One of the fundamental differences between divination practices and science, and also good forms of future studies, is that you can be wrong about the later, the oracle is telling a good story, and we are feeling that this is a good story. And we don't actually care too much about whether it turns out to be right or wrong. But when we want to make predictions, they can be better or worse and they can be more or less uncertain. But again, knowing things about the future, even if it's uncertain, is not important. It's doing something about it. You want to have predictions that are decision relevant. And this is tricky because most of the time we tend to talk about it as if it was getting a crystal ball and getting a vision of the future. But what you actually want is to have that vision drive the right kind of actions, which might sometimes be wrong. And we need to accept that. This knowledge about uncertainty and decision relevance is what we need to get decision makers to understand. And I think in order to get them to understand it, we probably need to get the public to understand it, because we're living in a world where risk management thinking is really essential and it needs to be part of many of our calculations as a society. And that means that we probably need to elect politicians who are good at it.
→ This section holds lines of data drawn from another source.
(** * Billing and installment ledger of backend/server.py

    A shallow embedding of the accounting part of [backend/server.py]:
    the serial-number allocator, order creation, invoice creation from
    an approved order, installment scheduling, the two payment handlers
    and the clinic credit score, followed by the properties of the
    ledger specification that were checked against it.

    Modelling conventions.
    - A MongoDB collection is the list of its documents in insertion
      order; [find_one] returns the first match and [update_one] rewrites
      the first match.
    - A handler is a function from the database to the database reached
      when it stops and either its return value or the exception it
      raised: writes made before an exception stay in the database,
      exactly as the sequential [await db....] calls leave them.
    - Monetary amounts are Python [float]s in the source.  The handlers
      of the ledger are given twice.  In the first version the amounts
      are exact rationals ([Qc]) and always numbers; the properties
      proved on it are stated with the operations the code performs on
      numbers (a sum, a difference, a quotient, [min], [max], a
      comparison).  The second version, [Binary64], has the amounts as
      IEEE 754 binary64 numbers with the arithmetic of the machine:
      what the specification says of the installment amounts is settled
      on it, and it is evaluated at concrete inputs to show what
      rounding does to the sums.
    - [uuid.uuid4()] is drawn from a counter kept next to the database.
    - Timestamps that no handler reads ([created_at], [updated_at],
      [paid_date], [payment_date]) and the display-name snapshots are
      left out of the records.  [paid_date], which the specification of
      the credit score needs and the scorer does not read, is paired
      with the installment in [Spec.history_entry]. *)

From Stdlib Require Import ZArith QArith Qcanon List String Bool Lia Lqa.
From Stdlib Require Import DecimalString.
From Stdlib Require Floats.
Import ListNotations.

(** A decimal literal of type [float] denotes the nearest binary64
    number, as it does in Python. *)
Set Warnings "-inexact-float,-notation-overridden".

Local Open Scope string_scope.
Local Open Scope Z_scope.

(** ** Python built-ins used by the handlers *)

Module Py.

Definition ltb (a b : Qc) : bool := negb (Qle_bool b a).
Definition leb (a b : Qc) : bool := Qle_bool a b.
Definition gtb (a b : Qc) : bool := ltb b a.

(** [min(a, b)]: the first argument unless the second is smaller. *)
Definition min (a b : Qc) : Qc := if ltb b a then b else a.

(** [max(a, b)]: the first argument unless the second is larger. *)
Definition max (a b : Qc) : Qc := if gtb b a then b else a.

(** Truth value of an optional string: [None] and [''] are false. *)
Definition truthy (s : option string) : bool :=
  match s with
  | Some (String _ _) => true
  | _ => false
  end.

(** [range(n)] for an [int] n. *)
Definition range (n : Z) : list Z := map Z.of_nat (seq 0 (Z.to_nat n)).

(** [str(n)] for a natural number. *)
Definition str (n : nat) : string := NilEmpty.string_of_uint (Nat.to_uint n).

Definition of_Z (z : Z) : Qc := Q2Qc (inject_Z z).

End Py.

(** ** Exceptions and the handler monad *)

Inductive exn : Type :=
| HTTPException (status_code : Z) (detail : string)
| AttributeError (name : string)
| ValidationError (field : string)
| ZeroDivisionError
| ValueError (msg : string)
| OverflowError (msg : string)
| TypeError.

Inductive result (A : Type) : Type :=
| Ok (a : A)
| Raised (e : exn).
Arguments Ok {A} a.
Arguments Raised {A} e.

(** ** datetime *)

Module Datetime.

(** A [datetime]: proleptic Gregorian date, time of day in microseconds
    and, for an aware value, the UTC offset in microseconds. *)
Record t : Type := mk {
  year : Z;
  month : Z;
  day : Z;
  micro_of_day : Z;
  utcoffset : option Z
}.

Definition MINYEAR : Z := 1.
Definition MAXYEAR : Z := 9999.

Definition is_leap (y : Z) : bool :=
  (y mod 4 =? 0) && (negb (y mod 100 =? 0) || (y mod 400 =? 0)).

Definition days_in_month (y m : Z) : Z :=
  if m =? 2 then (if is_leap y then 29 else 28)
  else if (m =? 4) || (m =? 6) || (m =? 9) || (m =? 11) then 30
  else 31.

Definition days_before_year (y : Z) : Z :=
  let y' := y - 1 in y' * 365 + y' / 4 - y' / 100 + y' / 400.

Fixpoint days_before_month_aux (y : Z) (m : nat) : Z :=
  match m with
  | O => 0
  | S m' => days_before_month_aux y m' + days_in_month y (Z.of_nat m)
  end.

(** Days of year [y] that precede the first day of month [m]. *)
Definition days_before_month (y m : Z) : Z :=
  days_before_month_aux y (Z.to_nat (m - 1)).

(** The fields denote a date the [datetime] constructor accepts. *)
Definition valid_date (y m d : Z) : bool :=
  (MINYEAR <=? y) && (y <=? MAXYEAR) && (1 <=? m) && (m <=? 12)
  && (1 <=? d) && (d <=? days_in_month y m).

Definition toordinal (x : t) : Z :=
  days_before_year (year x) + days_before_month (year x) (month x) + day x.

Definition MAXORDINAL : Z := 3652059.

(** Month and day of the [n]-th day (from 0) of year [y], searching the
    months in order; [fuel] counts the months left to try. *)
Fixpoint month_day_of (y : Z) (m : Z) (n : Z) (fuel : nat) : Z * Z :=
  match fuel with
  | O => (m, n + 1)
  | S fuel' =>
      let dim := days_in_month y m in
      if n <? dim then (m, n + 1) else month_day_of y (m + 1) (n - dim) fuel'
  end.

(** [date.fromordinal]: the 400/100/4/1-year cycle decomposition. *)
Definition fromordinal_ymd (ord : Z) : Z * Z * Z :=
  let n := ord - 1 in
  let n400 := n / 146097 in
  let n := n mod 146097 in
  let n100 := n / 36524 in
  let n := n mod 36524 in
  let n4 := n / 1461 in
  let n := n mod 1461 in
  let n1 := n / 365 in
  let n := n mod 365 in
  let y := n400 * 400 + 1 + n100 * 100 + n4 * 4 + n1 in
  if (n1 =? 4) || (n100 =? 4) then (y - 1, 12, 31)
  else let '(m, d) := month_day_of y 1 n 11 in (y, m, d).

(** [x.replace(year=y, month=m, day=d)] *)
Definition replace (x : t) (y m d : Z) : result t :=
  if valid_date y m d
  then Ok (mk y m d (micro_of_day x) (utcoffset x))
  else if negb ((MINYEAR <=? y) && (y <=? MAXYEAR))
  then Raised (ValueError "year is out of range")
  else if negb ((1 <=? m) && (m <=? 12))
  then Raised (ValueError "month must be in 1..12")
  else Raised (ValueError "day is out of range for month").

(** [x + timedelta(days=n)] *)
Definition add_days (x : t) (n : Z) : result t :=
  if (Z.abs n >? 999999999) then
    Raised (OverflowError "days out of range for timedelta")
  else
    let ord := toordinal x + n in
    if (1 <=? ord) && (ord <=? MAXORDINAL) then
      let '(y, m, d) := fromordinal_ymd ord in
      Ok (mk y m d (micro_of_day x) (utcoffset x))
    else Raised (OverflowError "date value out of range").

Definition DAY_US : Z := 86400000000.

(** Microseconds since the epoch of day 0, in UTC, of an aware value. *)
Definition utc_micros (x : t) (off : Z) : Z :=
  toordinal x * DAY_US + micro_of_day x - off.

(** [(a - b).days] for two aware values; [None] stands for the
    [TypeError] of mixing an aware and a naive value. *)
Definition sub_days (a b : t) : option Z :=
  match utcoffset a, utcoffset b with
  | Some oa, Some ob => Some ((utc_micros a oa - utc_micros b ob) / DAY_US)
  | _, _ => None
  end.

End Datetime.

(** ** Enumerations *)

(** [class AuditLogType(str, Enum)] *)
Inductive AuditLogType : Type :=
| INVOICE_CREATED
| PAYMENT_RECORDED
| EXPENSE_APPROVED
| EXPENSE_REJECTED
| INVOICE_CANCELLED.

(** The expression [AuditLogType.NAME]: attribute lookup on the class,
    which raises [AttributeError] for a name that is not a member. *)
Definition AuditLogType_getattr (name : string) : result AuditLogType :=
  if String.eqb name "INVOICE_CREATED" then Ok INVOICE_CREATED
  else if String.eqb name "PAYMENT_RECORDED" then Ok PAYMENT_RECORDED
  else if String.eqb name "EXPENSE_APPROVED" then Ok EXPENSE_APPROVED
  else if String.eqb name "EXPENSE_REJECTED" then Ok EXPENSE_REJECTED
  else if String.eqb name "INVOICE_CANCELLED" then Ok INVOICE_CANCELLED
  else Raised (AttributeError name).

(** [class PaymentMethod(str, Enum)] *)
Inductive PaymentMethod : Type :=
| CASH | BANK_TRANSFER | CHECK | CREDIT | E_WALLET | INSTAPAY | ELECTRONIC.

Definition PaymentMethod_value (m : PaymentMethod) : string :=
  match m with
  | CASH => "cash"
  | BANK_TRANSFER => "bank"
  | CHECK => "check"
  | CREDIT => "credit"
  | E_WALLET => "e_wallet"
  | INSTAPAY => "instapay"
  | ELECTRONIC => "electronic"
  end.

(** Validation of a [str] against the [PaymentMethod] field of a model. *)
Definition PaymentMethod_validate (s : string) : result PaymentMethod :=
  if String.eqb s "cash" then Ok CASH
  else if String.eqb s "bank" then Ok BANK_TRANSFER
  else if String.eqb s "check" then Ok CHECK
  else if String.eqb s "credit" then Ok CREDIT
  else if String.eqb s "e_wallet" then Ok E_WALLET
  else if String.eqb s "instapay" then Ok INSTAPAY
  else if String.eqb s "electronic" then Ok ELECTRONIC
  else Raised (ValidationError "payment_method").

(** [class InvoiceStatus(str, Enum)] *)
Inductive InvoiceStatus : Type :=
| APPROVED | PARTIALLY_PAID | FULLY_PAID | CANCELLED.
As the pandemic has demonstrated, the wrong kind of risk management produced tremendously bad effects. And we need to hold people accountable. And if they don't know how to do that, well, well, then we need to tell them that, okay, better get an education about this or get out of the way for somebody who can do better, more careful in the riskier management. Francis Anders mentioned said it's tricky, and I think we agree. What is your take on it?

Well, I think that we underestimate people's ability to understand uncertainty because we all understand that with our investments, we have to have a portfolio approach. Right. Because you cannot predict the details of the future, and that we have to hedge our bets in ways that spread across the scientific enterprise and across society. And that means we do have to work together to do that and let a thousand flowers bloom, but then promote the growth of the ones that will really solve the problems. But would you say the expectations that society has from science are somewhat, you know, misled in the sense that we have too high expectations? Science holds all the answers, which clearly, as we heard also from the previous panel, as we know, is not the case. Scientists are excited if there's an anomaly because something does not conform to what you expect. It's exciting because you can find out more that you did not know. So what is it about the expectations that we as scientists have to convey better to society? What we can tell them with what kind of probability or degrees of certainty? Whatever. Are we doing something wrong? Could we do it better? I don't know.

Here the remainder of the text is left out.